* HOW TO COMPLETE THIS TASK
Output the data word for word. Begin at its first line and end at the line with "[destruct (notifier (discovered".

* SOURCE RECORDS
(** ** What the command line can change *)

(** X10: The command line changes neither the status of the run nor what is
    written to standard output and standard error, and two command lines
    with the same timeout give the same run. *)
Theorem command_line_sets_timeout_only
    (argv argv' : list string) (c : compositor) :
  exit_status argv c = exit_status argv' c
  /\ stdout (trace_of argv c) = stdout (trace_of argv' c)
  /\ stderr (trace_of argv c) = stderr (trace_of argv' c)
  /\ (timeout_of_args argv = timeout_of_args argv' ->
      trace_of argv c = trace_of argv' c).
Proof.
  unfold exit_status, trace_of, value, trace_by.
  destruct (connects c) eqn:Hc.
  - rewrite (main_connected argv c Hc), (main_connected argv' c Hc).
    destruct (seat (discovered c)) as [s |];
      [destruct (notifier (discovered c)) as [n |];
       [destruct (connection_lost (dispatches c)) |] |];
      cbn [fst snd]; repeat split; try reflexivity;
      try (intros H; unfold subscription; now rewrite H);
      unfold subscription; now autorewrite with readings.
  - rewrite (main_not_connected argv c Hc), (main_not_connected argv' c Hc).
    repeat split; reflexivity.
Qed.

Lemma command_line_sets_timeout_only_witness :
  timeout_of_args [helper; "10000"] = timeout_of_args [helper; "never"]
  /\ trace_of [helper; "10000"] desktop_gone
     = trace_of [helper; "never"] desktop_gone.
Proof.
  split; [reflexivity |].
  exact (proj2 (proj2 (proj2 (command_line_sets_timeout_only
                                [helper; "10000"] [helper; "never"]
                                desktop_gone))) eq_refl).
Defined.

(** ** The notifier that is destroyed *)

Lemma held_is_last bs k :
  held None bs = Some k -> exists others name, bs = others ++ [(name, k)].
Proof.
  induction bs as [| [name r] bs _] using rev_ind; [discriminate |].
  rewrite held_app. cbn. intros [= <-]. now exists bs, name.
Qed.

* WRITTEN RESPONSE
(** ** What the command line can change *)

(** X10: The command line changes neither the status of the run nor what is
    written to standard output and standard error, and two command lines
    with the same timeout give the same run. *)
Theorem command_line_sets_timeout_only
    (argv argv' : list string) (c : compositor) :
  exit_status argv c = exit_status argv' c
  /\ stdout (trace_of argv c) = stdout (trace_of argv' c)
  /\ stderr (trace_of argv c) = stderr (trace_of argv' c)
  /\ (timeout_of_args argv = timeout_of_args argv' ->
      trace_of argv c = trace_of argv' c).
Proof.
  unfold exit_status, trace_of, value, trace_by.
  destruct (connects c) eqn:Hc.
  - rewrite (main_connected argv c Hc), (main_connected argv' c Hc).
    destruct (seat (discovered c)) as [s |];
      [destruct (notifier (discovered c)) as [n |];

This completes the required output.